**Data for the task**
----------

(** A complete header, [c] being the client with it. *)
Definition handle_header (i : nat) (c : client_context) : B_ unit :=
  let msg_size := word 0 (msg_hdr c) in
  let msg_type := word 1 (msg_hdr c) in
  if is_wakelock_cmd msg_type then
    if negb (msg_size =? 0) then handle_c_client_remove i
    else
      let cnt := wakelock_cnt c + (if msg_type =? TEL_BRIDGE_COMMAND_WAKELOCK_ACQUIRE then 1 else -1) in
      if INT_MAX <? cnt then fail (Undefined "wakelock_cnt overflows") else
      set_client i (mk_client (c_fd c) (msg_state c) (msg_hdr c) (msg_buffer c) (data_read c) (data_to_read c) cnt (msg_read_end c)) ;;
      if cnt <? 0 then handle_c_client_remove i
      else
        let* _ := msg_to_string msg_type in
        handle_wakelock_change ;;
        set_client i (mk_client (c_fd c) MSG_STATE_NONE (msg_hdr c) (msg_buffer c) (data_read c) (data_to_read c) cnt (msg_read_end c))
  else if (TEL_BRIDGE_COMMAND_NUM <=? msg_type) || (MAX_MSG_SIZE <=? msg_size) then handle_c_client_remove i
  else
    let* s := get in
    let n := msg_count (java_ctx s) in
    set_java (with_count (u32 (n + 1))) ;;
    set_client i (mk_client (c_fd c) MSG_STATE_IN_MSG (msg_hdr c) (Buf (be_bytes n ++ msg_hdr c)) 12 (msg_size + 12)
      (wakelock_cnt c) (msg_read_end c)).

(** The switch on [msg_state]: a new message starts. *)
Definition start_read (now : timespec) (c : client_context) : client_context :=
  match msg_state c with
  | MSG_STATE_NONE => mk_client (c_fd c) MSG_STATE_IN_HDR (msg_hdr c) (msg_buffer c) 0 8 (wakelock_cnt c)
                        (crm_time_add_ms now MAX_CLIENT_MSG_DURATION)
  | _ => c
  end.
(* ===== verification/BridgeTheory.v ===== *)
(** * Invariant and specification of the telephony bridge daemon

    [bspec] is what the daemon promises to its clients and to the Java
    application: messages are given in the order of their reception, one at a
    time and whole; a message leaves the queue when it is acknowledged, or after
    the application has been lost three times.  [bridge_inv] is the invariant
    of the state, [rel] relates it to the specification, [good] is what every
    handler ensures. *)

From S2P Require Import Prelude Timer Wire Bridge.
From Stdlib Require Import ZArith Lia.
From stdpp Require Import base tactics list strings option.

Open Scope Z_scope.
Open Scope crm_scope.

(** ** Specification *)

(** [b_link]: the bytes of the message that has not been acknowledged yet given
    to the application, when it is connected; [b_tries]: how many times it has
    been lost since the first message of the queue is the first; [b_view]: what
    the application knows of the wakelock. *)
Record bspec : Type := mk_bspec {
  b_link : option (list Z);
  b_queue : list (list Z);
  b_tries : Z;
  b_view : bool;
}.

Definition bspec_step (a : bspec) (x : bridge_out) : option bspec :=
  match x with
  | JavaConnected =>
      match b_link a with None => Some (mk_bspec (Some []) (b_queue a) (b_tries a) false) | Some _ => None end
  | JavaRemoved =>
      match b_link a with Some _ => Some (mk_bspec None (b_queue a) (b_tries a + 1) (b_view a)) | None => None end
  | JavaWrite bs =>
      match b_link a with Some cur => Some (mk_bspec (Some (cur ++ bs)) (b_queue a) (b_tries a) (b_view a)) | None => None end
  | MsgQueued m =>
      Some (mk_bspec (b_link a) (b_queue a ++ [m]) (if decide (b_queue a = []) then 0 else b_tries a) (b_view a))
  | MsgAcked m =>
      match b_queue a with
      | m' :: q => if decide (m = m' /\ b_link a = Some m) then Some (mk_bspec (Some []) q 0 (b_view a)) else None
      | [] => None
      end
  | MsgDropped m =>
      match b_queue a with
      | m' :: q => if decide (m = m' /\ MAX_RETRIES <= b_tries a) then Some (mk_bspec (b_link a) q 0 (b_view a)) else None
      | [] => None
      end
  | WakelockAcked m =>
      if decide (b_link a = Some m) then
        Some (mk_bspec (Some []) (b_queue a) (b_tries a) (word 2 m =? TEL_BRIDGE_COMMAND_WAKELOCK_ACQUIRE))
      else None
  | CloseFd _ | ClientConnected _ | ClientRemoved _ => Some a
  end.

Fixpoint bspec_run (a : bspec) (o : list bridge_out) : option bspec :=
  match o with
  | [] => Some a
  | x :: o' => match bspec_step a x with Some a' => bspec_run a' o' | None => None end
  end.

Lemma bspec_run_app a o1 o2 :
  bspec_run a (o1 ++ o2) = match bspec_run a o1 with Some a' => bspec_run a' o2 | None => None end.
Proof. revert a. induction o1 as [|x o1 IH]; intros a; cbn; [done|]. destruct (bspec_step a x); [apply IH|done]. Qed.

(** ** Invariant *)

(** A message for the application: its number, its size, its type and its data. *)
Record queued_ok (x : msg_queue_t) : Prop := {
  qo_size : q_size x = Z.of_nat (length (q_msg x));
  qo_len : (12 <= length (q_msg x))%nat;
  qo_type : word 2 (q_msg x) = TEL_BRIDGE_COMMAND_START_SERVICE \/ word 2 (q_msg x) = TEL_BRIDGE_COMMAND_BROADCAST_INTENT;
  qo_retries : 0 <= retries x < MAX_RETRIES;
}.

Record java_ok (j : java_context) : Prop := {
  jo_fd : j_fd j = -1 \/ 0 <= j_fd j;
  jo_count : is_u32 (msg_count j);
  jo_queue : Forall queued_ok (msg_queue j);
  jo_fresh : Forall (fun x => retries x = 0) (tail (msg_queue j));
  jo_head : j_msg j = MsgHead -> msg_queue j <> [];
  jo_wakelock : j_msg j = MsgWakelock -> length (wakelock_msg j) = 12%nat /\
    (word 2 (wakelock_msg j) = TEL_BRIDGE_COMMAND_WAKELOCK_ACQUIRE \/ word 2 (wakelock_msg j) = TEL_BRIDGE_COMMAND_WAKELOCK_RELEASE);
  jo_progress : 0 <= j_fd j -> msg_in_progress j = true -> wait_ack j = false /\
    exists m, java_bytes j = Some m /\ data_to_send j = Z.of_nat (length m) /\ 0 <= data_sent j < data_to_send j;
  jo_wait : 0 <= j_fd j -> wait_ack j = true -> msg_in_progress j = false /\
    exists m, java_bytes j = Some m /\ wait_ack_count j = word 0 m /\ (length (ack_reply j) <= 4)%nat;
}.

(** The buffer of a client is its own only while it receives a message. *)
Definition no_buffer (b : buffer) : Prop := b = BufNull \/ b = BufFreed.

Record in_message (c : client_context) : Prop := {
  im_hdr : length (msg_hdr c) = 8%nat;
  im_type : word 1 (msg_hdr c) = TEL_BRIDGE_COMMAND_START_SERVICE \/ word 1 (msg_hdr c) = TEL_BRIDGE_COMMAND_BROADCAST_INTENT;
  im_size : data_to_read c = word 0 (msg_hdr c) + 12 /\ 12 <= data_to_read c < MAX_MSG_SIZE + 12;
  im_buffer : exists n body, is_u32 n /\ msg_buffer c = Buf (be_bytes n ++ msg_hdr c ++ body) /\
    data_read c = 12 + Z.of_nat (length body) /\ data_read c <= data_to_read c;
}.

Definition client_ok (c : client_context) : Prop :=
  if c_fd c =? -1 then no_buffer (msg_buffer c)
  else 0 <= c_fd c /\ 0 <= wakelock_cnt c <= INT_MAX /\
    match msg_state c with
    | MSG_STATE_NONE => no_buffer (msg_buffer c)
    | MSG_STATE_IN_HDR => no_buffer (msg_buffer c) /\ data_to_read c = 8 /\ 0 <= data_read c <= 8 /\
        (Z.to_nat (data_read c) <= length (msg_hdr c))%nat /\ bytes (take (Z.to_nat (data_read c)) (msg_hdr c))
    | MSG_STATE_IN_MSG => in_message c
    end.

Definition holds (c : client_context) : bool := negb (c_fd c =? -1) && (0 <? wakelock_cnt c).

Record bridge_inv (s : daemon_context) : Prop := {
  bi_java : java_ok (java_ctx s);
  bi_len : length (client_ctx s) = 3%nat;
  bi_clients : Forall client_ok (client_ctx s);
  bi_held : wakelock_held s = existsb holds (client_ctx s);
}.

(** ** Simulation *)

(** The bytes of the message in progress or awaiting its acknowledgement. *)
Definition given (j : java_context) : list Z :=
  if msg_in_progress j then take (Z.to_nat (data_sent j)) (default [] (java_bytes j))
  else if wait_ack j then default [] (java_bytes j) else [].

Record rel (s : daemon_context) (a : bspec) : Prop := {
  rel_link : b_link a = if 0 <=? j_fd (java_ctx s) then Some (given (java_ctx s)) else None;
  rel_queue : b_queue a = q_msg <$> msg_queue (java_ctx s);
  rel_tries : match msg_queue (java_ctx s) with x :: _ => retries x <= b_tries a | [] => True end;
  rel_view : 0 <= j_fd (java_ctx s) -> b_view a = j_wakelock_held (java_ctx s);
}.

----------

**Aim of the exercise**
Taking the entries above, write out exactly each line from the one holding "Definition client_ok (c" to the one holding "data_read c <= 8 /\", both included, and stop there.

**Exercise result**
Definition client_ok (c : client_context) : Prop :=
  if c_fd c =? -1 then no_buffer (msg_buffer c)
  else 0 <= c_fd c /\ 0 <= wakelock_cnt c <= INT_MAX /\
    match msg_state c with
    | MSG_STATE_NONE => no_buffer (msg_buffer c)
    | MSG_STATE_IN_HDR => no_buffer (msg_buffer c) /\ data_to_read c = 8 /\ 0 <= data_read c <= 8 /\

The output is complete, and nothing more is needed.